* Work item: Every line below between the line holding "apply list_elem_of_In, read_edges_past_end." and the line holding "assert (Hrun : run_assembly", inclusive, should be repeated exactly, and all other lines omitted.

[Collected data entries]
(** ** Nodes of the graph and the value of k *)

Section NodeShape.
Variable reads : list string.
Variable k : Z.

Lemma make_graph_empty_ends :
  graph_ok (fun a b => a = "" <-> b = "") (edges (make_graph reads k)).
Proof. apply make_graph_ok. intros r e. apply read_edges_empty_ends. Qed.

Lemma make_graph_lengths :
  1 <= k ->
  graph_ok (fun a b => Py.len a = k - 1 /\ Py.len b = k - 1) (edges (make_graph reads k)).
Proof. intros Hk. apply make_graph_ok. intros r e. apply read_edges_len. exact Hk. Qed.

Lemma add_edges_nil (es : list (string * string)) : add_edges [] es = [] -> es = [].
Proof.
  destruct es as [|[a b] es]; [reflexivity|]. intros H.
  assert (Ha : a ∈ dict_keys (add_edges [] ((a, b) :: es))).
  { apply dict_keys_add_edges. right. exists b. left. }
  rewrite H in Ha. inversion Ha.
Qed.

(** For [k < 2] a graph that is not empty has the empty node as a key. *)
Lemma small_k_empty_key :
  k < 2 -> edges (make_graph reads k) <> [] ->
  "" ∈ dict_keys (edges (make_graph reads k)).
Proof.
  intros Hk. rewrite edges_make_graph. intros Hne.
  destruct (flat_map (read_edges k) reads) as [|e es] eqn:Hes; [contradiction|].
  assert (He : e ∈ flat_map (read_edges k) reads) by (rewrite Hes; left).
  apply list_elem_of_In, in_flat_map in He as (r & Hr & He).
  apply list_elem_of_In in He.
  rewrite <- Hes. apply dict_keys_add_edges. right.
  destruct (decide (k <= 0)) as [Hk0|Hk1].
  - exists "". apply list_elem_of_In, in_flat_map. exists r. split; [exact Hr|].
    apply list_elem_of_In, read_edges_past_end. exact Hk0.
  - exists e.2. apply (read_edges_len k r e) in He as He'; [|lia].
    destruct He' as [He1 _]. replace (k - 1) with 0 in He1 by lia.
    apply len_zero_empty in He1. rewrite <- He1.
    apply list_elem_of_In, in_flat_map. exists r. split; [exact Hr|].
    apply list_elem_of_In. destruct e; exact He.
Qed.

(** For [k < 2] the traversal of a graph that is not empty raises at the
    empty node. *)
Lemma walk_small_k (cap : Z) :
  k < 2 ->
  walk_contigs_cap cap (edges (make_graph reads k)) =
    match edges (make_graph reads k) with
    | [] => Ok []
    | _ :: _ => Raise IndexError
    end.
Proof.
  intros Hk. pose proof make_graph_empty_ends as Hok.
  pose proof (small_k_empty_key Hk) as Hkey.
  destruct (edges (make_graph reads k)) as [|kc g'] eqn:Hg; [reflexivity|].
  rewrite <- Hg in *. specialize (Hkey ltac:(rewrite Hg; discriminate)).
  set (g := edges (make_graph reads k)) in *.
  eapply (walk_starts_empty_node cap g (walk_bound g) (dict_keys g) [] ∅).
  - intros x nxt Hx Hn. apply (graph_ok_edge g _ _ _ Hok) in Hn. tauto.
  - destruct (graph_ok_next g _ "" Hok Hkey) as (nxt & Hn & Hp).
    rewrite Hn. f_equal. tauto.
  - exact Hkey.
  - apply not_elem_of_empty.
  - apply walk_contigs_cap_starts. reflexivity.
Qed.

End NodeShape.

(** C6, as the code has it.  The assembler does not check k.  For k below
    two it builds the graph first; it returns the empty result when the
    graph is empty, as it is without reads, and otherwise the traversal
    raises an index error at the empty node.  For k below one every read
    adds an edge, so every non-empty sequence of reads ends in that error. *)
Theorem small_k_not_rejected (reads : list string) (k : Z) :
  k < 2 ->
  run_assembly reads k =
    match edges (make_graph reads k) with
    | [] => Ok (0, 0)
    | _ :: _ => Raise IndexError
    end /\
  (reads = [] -> run_assembly reads k = Ok (0, 0)) /\
  (k <= 0 -> reads <> [] -> run_assembly reads k = Raise IndexError).
Proof.
  intros Hk.
  assert (Hrun : run_assembly reads k =
                 match edges (make_graph reads k) with
                 | [] => Ok (0, 0)
                 | _ :: _ => Raise IndexError
                 end).
  { unfold run_assembly, walk_contigs. rewrite (walk_small_k reads k LENGTH_CAP Hk).
    destruct (edges (make_graph reads k)); reflexivity. }
  split; [exact Hrun|]. split.
  - intros ->. reflexivity.
  - intros Hk0 Hne. rewrite Hrun.
    destruct (edges (make_graph reads k)) as [|kc g] eqn:Hg; [|reflexivity].
    rewrite edges_make_graph in Hg. apply add_edges_nil in Hg.
    destruct reads as [|r reads']; [congruence|].
    pose proof (read_edges_past_end k r Hk0) as He.
    simpl in Hg. apply app_eq_nil in Hg as [Hg _]. rewrite Hg in He. inversion He.
Qed.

* Answer to the problem:
    apply list_elem_of_In, read_edges_past_end. exact Hk0.
  - exists e.2. apply (read_edges_len k r e) in He as He'; [|lia].
    destruct He' as [He1 _]. replace (k - 1) with 0 in He1 by lia.
    apply len_zero_empty in He1. rewrite <- He1.
    apply list_elem_of_In, in_flat_map. exists r. split; [exact Hr|].
    apply list_elem_of_In. destruct e; exact He.
Qed.

(** For [k < 2] the traversal of a graph that is not empty raises at the
    empty node. *)
Lemma walk_small_k (cap : Z) :
  k < 2 ->
  walk_contigs_cap cap (edges (make_graph reads k)) =
    match edges (make_graph reads k) with
    | [] => Ok []
    | _ :: _ => Raise IndexError
    end.
Proof.
  intros Hk. pose proof make_graph_empty_ends as Hok.
  pose proof (small_k_empty_key Hk) as Hkey.
  destruct (edges (make_graph reads k)) as [|kc g'] eqn:Hg; [reflexivity|].
  rewrite <- Hg in *. specialize (Hkey ltac:(rewrite Hg; discriminate)).
  set (g := edges (make_graph reads k)) in *.
  eapply (walk_starts_empty_node cap g (walk_bound g) (dict_keys g) [] ∅).
  - intros x nxt Hx Hn. apply (graph_ok_edge g _ _ _ Hok) in Hn. tauto.
  - destruct (graph_ok_next g _ "" Hok Hkey) as (nxt & Hn & Hp).
    rewrite Hn. f_equal. tauto.
  - exact Hkey.
  - apply not_elem_of_empty.
  - apply walk_contigs_cap_starts. reflexivity.
Qed.

End NodeShape.

(** C6, as the code has it.  The assembler does not check k.  For k below
    two it builds the graph first; it returns the empty result when the
    graph is empty, as it is without reads, and otherwise the traversal
    raises an index error at the empty node.  For k below one every read
    adds an edge, so every non-empty sequence of reads ends in that error. *)
Theorem small_k_not_rejected (reads : list string) (k : Z) :
  k < 2 ->
  run_assembly reads k =
    match edges (make_graph reads k) with
    | [] => Ok (0, 0)
    | _ :: _ => Raise IndexError
    end /\
  (reads = [] -> run_assembly reads k = Ok (0, 0)) /\
  (k <= 0 -> reads <> [] -> run_assembly reads k = Raise IndexError).
Proof.
  intros Hk.
  assert (Hrun : run_assembly reads k =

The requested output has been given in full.